Interrogé quant aux contradictions et décalage entre le discours officiel et les pratiques au quotidien sur le terrain, le politologue insiste sur le fait que l’éradication des pratiques négatives prévalant sous l’ancien régime soit tributaire de l’existence d’une forte volonté politique pour le changement et d’une large participation de tout le monde ainsi que du changement de mentalités et de la consécration de la culture du respect des lois de la République et du respect de l’avis et de l’opinion d’autrui et de la fin de la privatisation par des personnes, des ressources et des moyens de la collectivité nationale et enfin de la sortie définitive de la culture de défaitisme…Ainsi, à ses dires, l’application de la loi exige de l’Etat l’instauration du respect de la loi, notamment dans le cadre de la vie publique et institutionnelle et demande également un changement positif des mentalités.

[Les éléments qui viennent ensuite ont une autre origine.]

Lemma view_ld c a l1 x l2 k : view c a (l1 ++ x :: l2) -> k = alen l1 -> ld (qb c) (qb_pos c + k) = Ok x.
Proof.
  intros (Hq & Hp & _) ->. unfold qb. rewrite Hq, Hp, <- alen_app, <- !app_assoc. cbn [app].
  rewrite app_assoc. apply (ld_frame0 (a ++ l1) [x] (l2 ++ [0])). done.
Qed.

Lemma view_head c a x l : view c a (x :: l) -> ld (qb c) (qb_pos c) = Ok x.
Proof. intros H. rewrite <- (Z.add_0_r (qb_pos c)). by apply (view_ld c a [] x l). Qed.

Lemma view_ldn c a l1 w l2 k n : view c a (l1 ++ w ++ l2) -> k = alen l1 -> n = alen w -> ldn (qb c) (qb_pos c + k) n = Ok w.
Proof.
  intros (Hq & Hp & _) -> ->. unfold qb. rewrite Hq, Hp, <- alen_app.
  replace ((a ++ l1 ++ w ++ l2) ++ [0]) with ((a ++ l1) ++ w ++ (l2 ++ [0])) by (by rewrite <- !app_assoc). apply ldn_app.
Qed.

Lemma view_ldn_buf c a w l n : view c a (w ++ l) -> n = alen w -> ldn (querybuf c) (qb_pos c) n = Ok w.
Proof. intros (Hq & Hp & _) ->. rewrite Hq, Hp. apply ldn_app. Qed.

Lemma view_advance c a w l n : view c a (w ++ l) -> n = qb_pos c + alen w -> view (set_pos c n) (a ++ w) l.
Proof. intros (Hq & Hp & Hl) ->. unfold view. cbn. rewrite Hp, alen_app, <- app_assoc. done. Qed.

Lemma view_end c a : view c a [] -> (qb_pos c <? alen (querybuf c)) = false.
Proof. intros (-> & -> & _). rewrite app_nil_r. apply Z.ltb_irrefl. Qed.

« Les pratiques de l’ancien régime et la dilution des responsabilités peuvent être éradiquées à travers la consolidation de l’Etat de droit, les contrôles a priori et a posteriori, le renforcement de la justice, la suppression de la soumission des institutions et la personnalisation du pouvoir », analyse-t-il.

« La sortie de crise demandera des efforts de la part de tous, y compris des partis politiques qui doivent faire des propositions ainsi que des médias qui doivent accompagner les changements », a insisté Slimane Laradj.